(** X7.  The fallback links hold the input URL escaped: in every fallback
    set, the values of the four services that take the URL are their fixed
    prefix followed by the input URL with each [&] written [%26], each [=]
    written [%3D] and every other character as it stands, and the y2mate
    value holds what [extract_video_id] returns.  The embedded text holds no
    [&] and no [=], and escaping it again leaves it as it is. *)
Theorem fallback_urls_escape_complete (url : string) (urls : list (string * string)) :
  Backend.generate_fallback_urls url = Ok urls →
  (∃ video_id,
     Backend.extract_video_id url = Ok video_id
     ∧ urls = [("savefrom", "https://savefrom.net/#url=" ++ escaped url);
               ("y2mate", "https://www.y2mate.com/youtube/" ++ video_id);
               ("keepvid", "https://keepvid.com/?url=" ++ escaped url);
               ("clipconverter", "https://www.clipconverter.cc/2/#url=" ++ escaped url);
               ("onlinevideoconverter",
                "https://www.onlinevideoconverter.com/success?url=" ++ escaped url)])
  ∧ all_chars (fun c => negb (Ascii.eqb "&" c) && negb (Ascii.eqb "=" c)) (escaped url)
    = true
  ∧ escaped (escaped url) = escaped url.
Proof.
  unfold Backend.generate_fallback_urls.
  destruct (Backend.extract_video_id url) as [video_id|e]; simpl; [|done].
  intros [= <-]. pose proof (escape_free url) as Hfree.
  rewrite escape_escaped in Hfree |- *.
  split_and!; [by exists video_id|done|].
  rewrite <- (escape_escaped (escaped url)).
  rewrite (replace_char_absent "&").
  - apply replace_char_absent. eapply all_chars_impl; [|exact Hfree].
    intros c Hc. cbv beta in Hc. by apply andb_true_iff in Hc as [_ ?].
  - eapply all_chars_impl; [|exact Hfree].
    intros c Hc. cbv beta in Hc. by apply andb_true_iff in Hc as [? _].
Qed.

Lemma fallback_urls_escape_complete_witness :
  (∃ video_id,
     Backend.extract_video_id "https://youtu.be/XYZ789?t=5&x=1" = Ok video_id
     ∧ [("savefrom", "https://savefrom.net/#url=https://youtu.be/XYZ789?t%3D5%26x%3D1");
        ("y2mate", "https://www.y2mate.com/youtube/XYZ789");
        ("keepvid", "https://keepvid.com/?url=https://youtu.be/XYZ789?t%3D5%26x%3D1");
        ("clipconverter",
         "https://www.clipconverter.cc/2/#url=https://youtu.be/XYZ789?t%3D5%26x%3D1");
        ("onlinevideoconverter",
         "https://www.onlinevideoconverter.com/success?url=https://youtu.be/XYZ789?t%3D5%26x%3D1")]
       = [("savefrom",
           "https://savefrom.net/#url=" ++ escaped "https://youtu.be/XYZ789?t=5&x=1");
          ("y2mate", "https://www.y2mate.com/youtube/" ++ video_id);
          ("keepvid",
           "https://keepvid.com/?url=" ++ escaped "https://youtu.be/XYZ789?t=5&x=1");
          ("clipconverter",
           "https://www.clipconverter.cc/2/#url="
           ++ escaped "https://youtu.be/XYZ789?t=5&x=1");
          ("onlinevideoconverter",
           "https://www.onlinevideoconverter.com/success?url="
           ++ escaped "https://youtu.be/XYZ789?t=5&x=1")])
  ∧ all_chars (fun c => negb (Ascii.eqb "&" c) && negb (Ascii.eqb "=" c))
      (escaped "https://youtu.be/XYZ789?t=5&x=1") = true
  ∧ escaped (escaped "https://youtu.be/XYZ789?t=5&x=1")
    = escaped "https://youtu.be/XYZ789?t=5&x=1".
Proof.
  apply (fallback_urls_escape_complete "https://youtu.be/XYZ789?t=5&x=1").
  by vm_compute.
Defined.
■ ■ ■ ■ ■ ■ ■
Word for word, restate the lines running from the one containing "rewrite <- (escape_escaped (escaped url))." through the final line of the records above, and nothing besides.

  rewrite <- (escape_escaped (escaped url)).
  rewrite (replace_char_absent "&").
  - apply replace_char_absent. eapply all_chars_impl; [|exact Hfree].
    intros c Hc. cbv beta in Hc. by apply andb_true_iff in Hc as [_ ?].
  - eapply all_chars_impl; [|exact Hfree].
    intros c Hc. cbv beta in Hc. by apply andb_true_iff in Hc as [? _].
Qed.

Lemma fallback_urls_escape_complete_witness :
  (∃ video_id,
     Backend.extract_video_id "https://youtu.be/XYZ789?t=5&x=1" = Ok video_id
     ∧ [("savefrom", "https://savefrom.net/#url=https://youtu.be/XYZ789?t%3D5%26x%3D1");
        ("y2mate", "https://www.y2mate.com/youtube/XYZ789");
        ("keepvid", "https://keepvid.com/?url=https://youtu.be/XYZ789?t%3D5%26x%3D1");
        ("clipconverter",
         "https://www.clipconverter.cc/2/#url=https://youtu.be/XYZ789?t%3D5%26x%3D1");
        ("onlinevideoconverter",
         "https://www.onlinevideoconverter.com/success?url=https://youtu.be/XYZ789?t%3D5%26x%3D1")]
       = [("savefrom",
           "https://savefrom.net/#url=" ++ escaped "https://youtu.be/XYZ789?t=5&x=1");
          ("y2mate", "https://www.y2mate.com/youtube/" ++ video_id);
          ("keepvid",
           "https://keepvid.com/?url=" ++ escaped "https://youtu.be/XYZ789?t=5&x=1");
          ("clipconverter",
           "https://www.clipconverter.cc/2/#url="
           ++ escaped "https://youtu.be/XYZ789?t=5&x=1");
          ("onlinevideoconverter",
           "https://www.onlinevideoconverter.com/success?url="
           ++ escaped "https://youtu.be/XYZ789?t=5&x=1")])
  ∧ all_chars (fun c => negb (Ascii.eqb "&" c) && negb (Ascii.eqb "=" c))
      (escaped "https://youtu.be/XYZ789?t=5&x=1") = true
  ∧ escaped (escaped "https://youtu.be/XYZ789?t=5&x=1")
    = escaped "https://youtu.be/XYZ789?t=5&x=1".
Proof.
  apply (fallback_urls_escape_complete "https://youtu.be/XYZ789?t=5&x=1").
  by vm_compute.
Defined.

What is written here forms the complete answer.